======== Recorded data ========

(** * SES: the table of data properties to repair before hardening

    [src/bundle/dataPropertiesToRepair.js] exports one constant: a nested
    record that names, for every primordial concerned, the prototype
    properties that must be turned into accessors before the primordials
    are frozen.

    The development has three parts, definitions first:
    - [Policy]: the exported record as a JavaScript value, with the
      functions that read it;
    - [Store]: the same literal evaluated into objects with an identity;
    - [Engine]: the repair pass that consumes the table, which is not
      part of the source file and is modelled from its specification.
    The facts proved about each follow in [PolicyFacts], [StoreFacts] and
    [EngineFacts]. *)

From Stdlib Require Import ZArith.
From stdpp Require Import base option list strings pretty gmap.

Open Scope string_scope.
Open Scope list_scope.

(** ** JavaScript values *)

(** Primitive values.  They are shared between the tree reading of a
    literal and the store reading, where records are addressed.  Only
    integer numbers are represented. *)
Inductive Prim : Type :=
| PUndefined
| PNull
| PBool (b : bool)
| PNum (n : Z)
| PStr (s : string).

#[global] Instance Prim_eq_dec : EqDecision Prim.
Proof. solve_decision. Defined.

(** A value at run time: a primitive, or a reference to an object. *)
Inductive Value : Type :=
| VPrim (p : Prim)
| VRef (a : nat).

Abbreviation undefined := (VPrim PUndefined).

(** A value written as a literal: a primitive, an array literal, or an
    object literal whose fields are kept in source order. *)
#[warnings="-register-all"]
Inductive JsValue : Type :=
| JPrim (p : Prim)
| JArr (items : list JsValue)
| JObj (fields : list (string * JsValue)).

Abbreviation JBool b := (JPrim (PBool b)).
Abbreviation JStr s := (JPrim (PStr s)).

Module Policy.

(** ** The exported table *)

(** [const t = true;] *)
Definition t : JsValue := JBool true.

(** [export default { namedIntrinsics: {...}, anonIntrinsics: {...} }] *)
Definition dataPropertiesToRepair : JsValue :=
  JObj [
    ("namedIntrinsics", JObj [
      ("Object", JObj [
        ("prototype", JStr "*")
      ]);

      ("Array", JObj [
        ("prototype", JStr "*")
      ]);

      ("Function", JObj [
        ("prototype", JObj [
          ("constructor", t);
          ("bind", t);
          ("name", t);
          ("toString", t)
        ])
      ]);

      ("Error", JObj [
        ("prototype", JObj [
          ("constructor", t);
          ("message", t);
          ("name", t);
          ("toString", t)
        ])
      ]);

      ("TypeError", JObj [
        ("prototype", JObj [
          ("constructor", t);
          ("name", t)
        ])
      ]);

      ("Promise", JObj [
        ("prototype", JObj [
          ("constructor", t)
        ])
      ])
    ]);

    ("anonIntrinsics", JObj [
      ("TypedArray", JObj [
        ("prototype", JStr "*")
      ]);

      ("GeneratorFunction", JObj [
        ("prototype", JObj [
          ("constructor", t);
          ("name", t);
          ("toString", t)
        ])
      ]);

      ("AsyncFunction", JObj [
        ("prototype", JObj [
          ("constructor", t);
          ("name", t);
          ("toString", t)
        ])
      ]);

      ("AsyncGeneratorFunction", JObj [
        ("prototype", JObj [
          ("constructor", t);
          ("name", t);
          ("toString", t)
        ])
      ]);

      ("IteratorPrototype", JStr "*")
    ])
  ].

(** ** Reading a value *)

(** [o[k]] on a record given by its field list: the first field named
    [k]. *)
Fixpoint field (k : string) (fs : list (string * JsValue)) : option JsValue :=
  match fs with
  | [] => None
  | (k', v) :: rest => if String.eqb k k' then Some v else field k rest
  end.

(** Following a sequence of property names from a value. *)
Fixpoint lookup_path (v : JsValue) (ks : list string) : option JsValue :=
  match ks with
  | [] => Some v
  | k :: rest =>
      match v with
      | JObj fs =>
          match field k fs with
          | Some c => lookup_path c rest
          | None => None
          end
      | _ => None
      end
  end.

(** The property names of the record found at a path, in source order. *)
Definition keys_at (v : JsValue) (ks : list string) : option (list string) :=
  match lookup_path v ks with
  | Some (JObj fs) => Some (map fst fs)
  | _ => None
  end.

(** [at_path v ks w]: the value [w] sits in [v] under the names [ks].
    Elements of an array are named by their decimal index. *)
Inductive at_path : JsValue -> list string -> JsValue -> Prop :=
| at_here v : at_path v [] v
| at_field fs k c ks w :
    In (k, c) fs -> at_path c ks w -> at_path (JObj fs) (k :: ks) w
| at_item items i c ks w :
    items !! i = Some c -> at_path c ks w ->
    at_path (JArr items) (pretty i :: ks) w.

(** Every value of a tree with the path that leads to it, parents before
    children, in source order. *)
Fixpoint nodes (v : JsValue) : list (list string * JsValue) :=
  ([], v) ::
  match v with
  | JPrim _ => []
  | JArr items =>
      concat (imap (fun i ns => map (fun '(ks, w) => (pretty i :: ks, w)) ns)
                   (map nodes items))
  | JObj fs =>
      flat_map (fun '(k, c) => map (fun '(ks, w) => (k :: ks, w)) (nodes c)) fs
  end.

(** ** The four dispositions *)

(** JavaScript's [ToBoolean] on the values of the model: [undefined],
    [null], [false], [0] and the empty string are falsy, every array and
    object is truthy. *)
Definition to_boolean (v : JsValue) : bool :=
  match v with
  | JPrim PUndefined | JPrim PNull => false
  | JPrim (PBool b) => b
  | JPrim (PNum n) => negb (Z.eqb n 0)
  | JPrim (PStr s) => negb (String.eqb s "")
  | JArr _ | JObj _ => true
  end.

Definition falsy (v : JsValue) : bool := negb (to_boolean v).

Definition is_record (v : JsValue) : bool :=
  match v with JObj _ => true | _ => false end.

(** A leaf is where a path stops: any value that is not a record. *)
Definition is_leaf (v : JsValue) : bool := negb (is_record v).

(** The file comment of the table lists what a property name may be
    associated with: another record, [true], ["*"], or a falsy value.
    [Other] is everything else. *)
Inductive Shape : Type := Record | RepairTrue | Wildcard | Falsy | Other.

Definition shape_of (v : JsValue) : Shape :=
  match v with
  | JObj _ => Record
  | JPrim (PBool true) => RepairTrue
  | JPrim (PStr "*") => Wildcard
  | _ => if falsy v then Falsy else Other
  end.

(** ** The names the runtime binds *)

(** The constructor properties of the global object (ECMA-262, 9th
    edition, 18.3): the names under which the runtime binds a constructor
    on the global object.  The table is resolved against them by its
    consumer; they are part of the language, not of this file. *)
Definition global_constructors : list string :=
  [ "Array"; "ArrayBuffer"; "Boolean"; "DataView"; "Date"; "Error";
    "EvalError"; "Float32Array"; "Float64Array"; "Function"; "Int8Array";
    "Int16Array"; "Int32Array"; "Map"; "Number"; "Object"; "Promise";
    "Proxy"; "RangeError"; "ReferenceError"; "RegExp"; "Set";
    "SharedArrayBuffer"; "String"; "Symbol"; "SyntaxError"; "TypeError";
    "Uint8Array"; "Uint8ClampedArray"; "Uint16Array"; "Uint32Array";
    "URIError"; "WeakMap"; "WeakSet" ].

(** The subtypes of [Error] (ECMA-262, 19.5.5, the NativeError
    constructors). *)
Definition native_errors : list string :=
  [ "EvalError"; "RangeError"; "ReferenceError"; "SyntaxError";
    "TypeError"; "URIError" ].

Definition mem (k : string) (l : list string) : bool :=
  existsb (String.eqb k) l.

========

_Work to be completed_:
Tally the lines of the entries above that hold the word "PBool"; the number is the whole answer.

_Result for this task_:
4